WHAT THIS TASK INVOLVES
Scan the data below for lines containing the string "drop" and give only how many there are.

Start of GIVEN ENTRIES

(* ===== verification/FlowDb.v ===== *)
(** The tables that the flow engine reads and writes, the guard context that it builds from
    them ([flow/context.py]) and the deciding Gremium of a vote state
    ([flow/vote_gremium.py], [budget/decision.py]).

    An id is the canonical text of its UUID.  A [Numeric(12, 2)] amount is its number of
    cents.  A JSON column is a [pyval].  A table is a list in the order of its rows, or a
    finite map by id where the engine updates single rows. *)

From stdpp Require Import gmap strings.
From S2P Require Import Prelude PyStr PyNum PyValue PyDate FormFields Guards BudgetRules VoteConfigs Tally Election.

(** ** UUID texts *)
Definition hex_digit (c : ascii) : Z :=
  let n := code c in if n <? 58 then n - 48 else if n <? 91 then n - 55 else n - 87.
Definition hex_number (l : list ascii) : Z :=
  foldl (λ acc c, acc * 16 + hex_digit c) 0 (filter (λ c, is_hex c = true) l).
Definition hex_char (n : Z) : ascii := char (if n <? 10 then n + 48 else n + 87).
Fixpoint hex_text (digits : nat) (n : Z) : list ascii :=
  match digits with O => [] | S k => hex_text k (n / 16) ++ [hex_char (n mod 16)] end.
Definition uuid_text (n : Z) : string :=
  let h := hex_text 32 n in
  of_chars (take 8 h) +:+ "-" +:+ of_chars (take 4 (drop 8 h)) +:+ "-" +:+
  of_chars (take 4 (drop 12 h)) +:+ "-" +:+ of_chars (take 4 (drop 16 h)) +:+ "-" +:+
  of_chars (drop 20 h).
(** [str(UUID(s))]; [None] is the [ValueError]. *)
Definition parse_uuid (s : string) : option string :=
  if uuid_ok s then Some (uuid_text (hex_number (int16_text (uuid_hex s)))) else None.

(** ** Rows *)
Record State := MkState {
  st_id : string;
  st_flow_version_id : string;
  st_key : string;
  st_kind : string;
  st_config : pyval;
  st_is_initial : bool;
  st_edit_allowed : bool
}.
Record Transition := MkTransition {
  tr_id : string;
  tr_flow_version_id : string;
  tr_from_state_id : string;
  tr_to_state_id : string;
  tr_guard : pyval;
  tr_actions : list (list (string * pyval));
  tr_order : Z;
  tr_automatic : bool;
  tr_branch : option string;
  tr_requires_action : bool
}.
Record Application := MkApplication {
  ap_id : string;
  ap_type_id : string;
  ap_form_version_id : string;
  ap_flow_version_id : string;
  ap_current_state_id : option string;
  ap_budget_id : option string;
  ap_fiscal_year_id : option string;
  ap_gremium_id : option string;
  ap_vote_gremium_id : option string;
  ap_amount : option Z;
  ap_approved_amount : option Z;
  ap_data : pyval;
  ap_created_by : option string;
  ap_email_confirmed : bool
}.
(** A decision, also the stored proposal of a vote. *)
Record DecisionIn := MkDecisionIn { approved_amount : option decimal; conditions : list string }.
(** The rules in [vote.config]: the JSON object of one of the three models. *)
Inductive AnyConfig :=
| MotionRules (c : VoteConfig)
| ElectionRules (c : ElectionConfig)
| PollRules (c : PollConfig).
Record PollResultOut := MkPollResult {
  pr_counts : counts_t;
  pr_maybe : option counts_t;
  pr_abstentions : Z;
  pr_ballots : Z;
  pr_order : list string;
  pr_top : list string
}.
(** The columns of a vote that only the vote service reads. *)
Record VoteBody := MkVoteBody {
  vb_agenda_item_id : option string;
  vb_question : option string;
  vb_config : AnyConfig;
  vb_proposal : option DecisionIn;
  vb_eligible_count : option Z;
  vb_opens_at : option Z;
  vb_closes_at : option Z;
  vb_result_branch_transition_id : option string;
  vb_present_members : option Z;
  vb_present_guests : option Z;
  vb_round : Z;
  vb_poll_result : option PollResultOut;
  vb_reminded_at : option Z;
  vb_repeat_of_id : option string;
  vb_attempt : Z
}.
(** One row of [vote]; [vo_row] holds the columns that the election service reads. *)
Record Vote := MkVote {
  vo_row : VoteRow;
  vo_body : VoteBody;
  vo_application_id : option string;
  vo_meeting_id : option string;
  vo_eligible_group : string;
  vo_opens_state_id : option string;
  vo_created_at : Z;
  vo_closed_at : option Z
}.
Record StatusEvent := MkStatusEvent {
  ev_id : string;
  ev_application_id : string;
  ev_from_state_id : option string;
  ev_to_state_id : string;
  ev_transition_id : option string;
  ev_actor : option string;
  ev_note : option string;
  ev_vote_id : option string
}.
Record ApplicationDecision := MkDecision {
  de_id : string;
  de_application_id : string;
  de_approved_amount : option Z;
  de_conditions : list string;
  de_vote_id : option string;
  de_status_event_id : option string;
  de_decided_at : Z;
  de_decided_by : option string;
  de_superseded_at : option Z
}.
Record AuditEntry := MkAudit {
  au_actor : option string;
  au_action : string;
  au_target_type : string;
  au_target_id : string;
  au_data : list (string * pyval)
}.
Inductive ExpenseKind := income | expense.
#[export] Instance ExpenseKind_eq_dec : EqDecision ExpenseKind.
Proof. solve_decision. Defined.
Record BudgetExpense := MkExpense {
  ex_budget_id : string;
  ex_fiscal_year_id : string;
  ex_kind : ExpenseKind;
  ex_amount : Z
}.
Record Attachment := MkAttachment {
  at_application_id : option string;
  at_storage_key : option string;
  at_scanned : bool;
  at_scan_result : option string
}.
(** [me_start] is [planned_start_utc]: the date and the start time in the zone of the server.  A
    time of day is its number of microseconds. *)
Record Meeting := MkMeeting {
  me_id : string;
  me_status : string;
  me_gremium_id : string;
  me_protokollant_id : option string;
  me_start : option Z;
  me_title : string;
  me_date : option pydate;
  me_start_time : option Z;
  me_end_time : option Z;
  me_started_at : option Z;
  me_closed_at : option Z;
  me_active_application_id : option string;
  me_current_agenda_item_id : option string;
  me_created_by : option string;
  me_public_join : bool;
  me_guests_mode : string;
  me_join_code : option string
}.
Record AgendaItem := MkAgendaItem {
  ai_id : string;
  ai_meeting_id : string;
  ai_application_id : option string;
  ai_position : Z;
  ai_non_public : bool;
  ai_title : option string;
  ai_todo_id : option string;
  ai_body : option string;
  ai_done_at : option Z;
  ai_created_at : Z
}.

Record Gremium := MkGremium {
  gr_id : string;
  gr_allow_vote_delegation : bool;
  gr_delegation_allow_external : bool;
  gr_delegation_lead_minutes : Z;
  gr_quorum_percent : option Z
}.
Record PrincipalRow := MkPrincipalRow {
  pr_id : string;
  pr_sub : string;
  pr_display_name : option string;
  pr_email : option string
}.
(** A membership, joined with the permissions of its role. *)
Record GremiumMembership := MkMembership {
  gm_gremium_id : string;
  gm_principal_id : string;
  gm_permissions : list string
}.

(** The tables that other parts of the program write. *)
Record Config := MkConfig {
  states : list State;
  transitions : list Transition;
  budgets : list BudgetRow;
  (** The [accepted_state_keys] of each budget, by budget id. *)
  accepted_keys : list (string * list pyval);
  gremium_rows : list Gremium;
  principals : list PrincipalRow;
  memberships : list GremiumMembership;
  (** The allocation of a budget in a fiscal year. *)
  allocations : list ((string * string) * Z);
  expenses : list BudgetExpense;
  attachments : list Attachment;
  application_types : list (string * string);
  (** Form version, field key and field type. *)
  form_fields : list (string * (string * string));
  meetings : list Meeting
}.
Definition gremien (c : Config) : list string := gr_id <$> gremium_rows c.
(** The tables that the engine writes. *)
Record Db := MkDb {
  conf : Config;
  applications : gmap string Application;
  votes : gmap string Vote;
  status_events : list StatusEvent;
  decisions : list ApplicationDecision;
  agenda_items : list AgendaItem;
  audit : list AuditEntry
}.

(** [scalar_one_or_none] and [session.get] on a primary key. *)
Definition find_by {A} (id_of : A → string) (id : string) (l : list A) : option A :=
  head (filter (λ x, id_of x = id) l).
Definition state_of (d : Db) (id : string) : option State := find_by st_id id (states (conf d)).

(** ** Actors *)
(** [scope_permissions] is the cap of an OAuth token; a session cookie has none. *)
Record Principal := MkPrincipal {
  sub : string;
  p_roles : list string;
  p_permissions : list string;
  p_groups : list string;
  scope_permissions : option (list string)
}.
(** The memberships of the principal with this [sub]: the join on [principal]. *)
Definition memberships_of (c : Config) (s : string) : list GremiumMembership :=
  filter (λ m, existsb (λ p, bool_decide (pr_id p = gm_principal_id m) && bool_decide (pr_sub p = s))
                 (principals c) = true) (memberships c).

(** ** The deciding Gremium *)
Definition effective_decision_gremium (d : Db) (budget : option string) : option string :=
  match budget with
  | None => None
  | Some b => match decision_gremium_of (budgets (conf d)) b with Some (g, _) => g | None => None end
  end.
Definition _config (state : State) : list (string * pyval) :=
  match st_config state with PDict c => c | _ => [] end.
Definition is_vote_kind (state : State) : bool := bool_decide (st_kind state = "vote").
Definition gremium_from_budget (state : option State) : bool :=
  match state with
  | Some s => is_vote_kind s && is_text (get_or_none "gremiumSource" (_config s)) GREMIUM_SOURCE_BUDGET
  | None => false
  end.
Definition fixed_gremium_ref (state : State) : option string :=
  match get_or_none "gremiumId" (_config state) with
  | PStr ref => if bool_decide (ref = "") then None else parse_uuid ref
  | _ => None
  end.
Definition resolve_vote_gremium (d : Db) (state : option State) (budget : option string) : option string :=
  match state with
  | Some s =>
      if negb (is_vote_kind s) then None
      else if gremium_from_budget state then effective_decision_gremium d budget
      else match fixed_gremium_ref s with
           | Some ref => if bool_decide (ref ∈ gremien (conf d)) then Some ref else None
           | None => None
           end
  | None => None
  end.

Inductive FlowError :=
| NotFoundError
| ForbiddenError
| ConflictError (err_code : string)
| ValidationProblem (err_code : string)
| FlowGuard (e : guard_exc)
| FlowEscaped (e : pyexc).
Notation fres := (res FlowError).

Definition NO_VOTE_GREMIUM : string := "no_vote_gremium".
Definition snapshot_for_entry (d : Db) (state : option State) (budget : option string)
    : fres (option string) :=
  let gremium := resolve_vote_gremium d state budget in
  if negb (bool_decide (is_Some gremium)) && gremium_from_budget state
  then Err (ConflictError NO_VOTE_GREMIUM) else Ok gremium.

(** The lock and the later snapshot of an application in a vote state of its cost center. *)
Definition in_budget_vote_state (d : Db) (app : Application) : bool :=
  match ap_current_state_id app, ap_vote_gremium_id app with
  | Some s, Some _ => gremium_from_budget (state_of d s)
  | _, _ => false
  end.
Definition set_vote_gremium (g : option string) (a : Application) : Application :=
  MkApplication (ap_id a) (ap_type_id a) (ap_form_version_id a) (ap_flow_version_id a)
    (ap_current_state_id a) (ap_budget_id a) (ap_fiscal_year_id a) (ap_gremium_id a) g (ap_amount a)
    (ap_approved_amount a) (ap_data a) (ap_created_by a) (ap_email_confirmed a).
Definition fill_snapshot (d : Db) (app : Application) : Application :=
  match ap_current_state_id app, ap_vote_gremium_id app with
  | Some s, None =>
      if gremium_from_budget (state_of d s)
      then set_vote_gremium (effective_decision_gremium d (ap_budget_id app)) app else app
  | _, _ => app
  end.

End of GIVEN ENTRIES

FINAL ANSWER
3